**** STORED DATA

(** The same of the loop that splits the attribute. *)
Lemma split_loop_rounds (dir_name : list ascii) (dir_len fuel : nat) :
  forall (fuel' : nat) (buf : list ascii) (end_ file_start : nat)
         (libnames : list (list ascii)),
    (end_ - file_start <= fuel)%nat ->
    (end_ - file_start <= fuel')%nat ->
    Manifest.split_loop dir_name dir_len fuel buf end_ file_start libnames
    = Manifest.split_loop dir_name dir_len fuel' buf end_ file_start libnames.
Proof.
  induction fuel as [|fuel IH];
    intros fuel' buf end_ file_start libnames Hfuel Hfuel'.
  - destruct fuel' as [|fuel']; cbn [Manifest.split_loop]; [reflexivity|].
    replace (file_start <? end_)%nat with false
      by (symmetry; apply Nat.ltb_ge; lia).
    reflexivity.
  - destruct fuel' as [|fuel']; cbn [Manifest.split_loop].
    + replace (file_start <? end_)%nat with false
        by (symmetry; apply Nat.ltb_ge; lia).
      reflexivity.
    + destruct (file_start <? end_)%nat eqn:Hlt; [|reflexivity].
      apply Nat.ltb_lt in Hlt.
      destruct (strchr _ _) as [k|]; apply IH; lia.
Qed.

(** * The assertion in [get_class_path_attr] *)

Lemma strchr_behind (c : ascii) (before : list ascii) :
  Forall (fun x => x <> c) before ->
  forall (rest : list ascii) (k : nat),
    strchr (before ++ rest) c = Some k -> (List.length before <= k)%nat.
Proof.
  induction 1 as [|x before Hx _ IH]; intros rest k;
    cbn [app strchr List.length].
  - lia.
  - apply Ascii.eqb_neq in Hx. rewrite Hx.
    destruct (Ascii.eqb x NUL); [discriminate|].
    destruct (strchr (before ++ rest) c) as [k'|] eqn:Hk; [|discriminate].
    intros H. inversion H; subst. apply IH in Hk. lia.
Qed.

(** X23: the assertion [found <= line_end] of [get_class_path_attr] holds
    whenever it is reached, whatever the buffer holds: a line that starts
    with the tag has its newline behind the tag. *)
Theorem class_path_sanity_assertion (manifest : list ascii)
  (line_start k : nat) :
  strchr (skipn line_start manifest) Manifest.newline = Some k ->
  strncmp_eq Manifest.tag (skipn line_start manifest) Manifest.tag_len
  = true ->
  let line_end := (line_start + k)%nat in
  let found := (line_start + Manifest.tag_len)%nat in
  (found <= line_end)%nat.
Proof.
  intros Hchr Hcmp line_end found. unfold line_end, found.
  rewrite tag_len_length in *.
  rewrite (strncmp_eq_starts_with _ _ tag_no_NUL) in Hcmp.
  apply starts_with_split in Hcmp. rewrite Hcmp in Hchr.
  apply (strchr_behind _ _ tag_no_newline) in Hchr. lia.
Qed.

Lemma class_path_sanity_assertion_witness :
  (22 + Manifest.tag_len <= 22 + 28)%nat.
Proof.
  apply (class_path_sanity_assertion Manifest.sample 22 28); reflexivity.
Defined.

********
**** STORED DATA

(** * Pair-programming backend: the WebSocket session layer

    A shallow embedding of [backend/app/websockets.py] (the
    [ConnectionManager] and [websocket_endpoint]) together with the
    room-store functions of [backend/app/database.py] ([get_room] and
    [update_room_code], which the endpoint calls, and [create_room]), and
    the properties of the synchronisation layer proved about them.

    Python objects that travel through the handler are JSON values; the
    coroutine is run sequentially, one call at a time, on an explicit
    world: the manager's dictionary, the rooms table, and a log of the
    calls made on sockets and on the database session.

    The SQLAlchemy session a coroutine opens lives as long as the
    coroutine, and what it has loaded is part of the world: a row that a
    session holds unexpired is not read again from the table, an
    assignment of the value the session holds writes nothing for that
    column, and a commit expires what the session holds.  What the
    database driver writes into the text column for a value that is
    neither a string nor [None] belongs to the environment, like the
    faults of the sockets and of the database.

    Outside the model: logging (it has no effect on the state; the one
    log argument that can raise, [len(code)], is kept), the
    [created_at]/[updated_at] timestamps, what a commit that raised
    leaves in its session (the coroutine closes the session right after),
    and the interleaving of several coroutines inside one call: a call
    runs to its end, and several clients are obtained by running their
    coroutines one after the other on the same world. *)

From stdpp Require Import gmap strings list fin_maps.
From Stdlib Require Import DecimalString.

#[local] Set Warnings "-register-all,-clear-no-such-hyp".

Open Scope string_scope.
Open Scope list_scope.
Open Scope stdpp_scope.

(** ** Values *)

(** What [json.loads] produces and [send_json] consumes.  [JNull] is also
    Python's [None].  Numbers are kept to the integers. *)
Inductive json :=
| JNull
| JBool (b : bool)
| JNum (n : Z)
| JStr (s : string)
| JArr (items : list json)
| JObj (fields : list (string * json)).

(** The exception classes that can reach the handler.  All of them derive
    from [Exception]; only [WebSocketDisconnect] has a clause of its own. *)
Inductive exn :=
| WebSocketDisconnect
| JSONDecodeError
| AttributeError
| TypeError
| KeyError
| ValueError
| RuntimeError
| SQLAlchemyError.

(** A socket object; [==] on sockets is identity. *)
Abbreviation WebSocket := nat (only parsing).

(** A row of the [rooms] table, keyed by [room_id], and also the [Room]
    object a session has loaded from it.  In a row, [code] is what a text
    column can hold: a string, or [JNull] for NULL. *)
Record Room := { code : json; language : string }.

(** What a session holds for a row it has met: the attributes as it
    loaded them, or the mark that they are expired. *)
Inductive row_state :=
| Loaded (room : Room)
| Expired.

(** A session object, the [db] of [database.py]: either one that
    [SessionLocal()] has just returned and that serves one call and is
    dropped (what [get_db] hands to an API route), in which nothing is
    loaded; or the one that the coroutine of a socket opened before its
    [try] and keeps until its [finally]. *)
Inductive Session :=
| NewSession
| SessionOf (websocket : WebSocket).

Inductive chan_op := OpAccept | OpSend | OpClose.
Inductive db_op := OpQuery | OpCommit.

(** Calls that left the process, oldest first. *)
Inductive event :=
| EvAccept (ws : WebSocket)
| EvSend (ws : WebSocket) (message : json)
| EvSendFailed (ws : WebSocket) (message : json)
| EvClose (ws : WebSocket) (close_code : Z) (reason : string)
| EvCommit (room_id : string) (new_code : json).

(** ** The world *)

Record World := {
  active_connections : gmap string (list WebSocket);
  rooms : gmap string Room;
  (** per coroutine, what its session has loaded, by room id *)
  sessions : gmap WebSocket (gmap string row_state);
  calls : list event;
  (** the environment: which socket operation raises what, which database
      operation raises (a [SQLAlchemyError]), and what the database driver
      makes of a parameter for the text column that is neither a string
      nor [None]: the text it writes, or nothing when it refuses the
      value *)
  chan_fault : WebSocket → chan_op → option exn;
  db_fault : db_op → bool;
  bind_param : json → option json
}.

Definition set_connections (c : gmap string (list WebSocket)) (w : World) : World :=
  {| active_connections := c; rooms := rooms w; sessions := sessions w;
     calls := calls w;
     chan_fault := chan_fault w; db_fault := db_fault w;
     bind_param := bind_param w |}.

********

[WHAT THE EXERCISE ASKS]:
Above is a listing; print exactly its lines from the one with "- destruct fuel' as [|fuel']; cbn [Manifest.split_loop];" through the one with "- destruct fuel' as [|fuel']; cbn [Manifest.split_loop].", and no other lines.

[REPLY]:
  - destruct fuel' as [|fuel']; cbn [Manifest.split_loop]; [reflexivity|].
    replace (file_start <? end_)%nat with false
      by (symmetry; apply Nat.ltb_ge; lia).
    reflexivity.
  - destruct fuel' as [|fuel']; cbn [Manifest.split_loop].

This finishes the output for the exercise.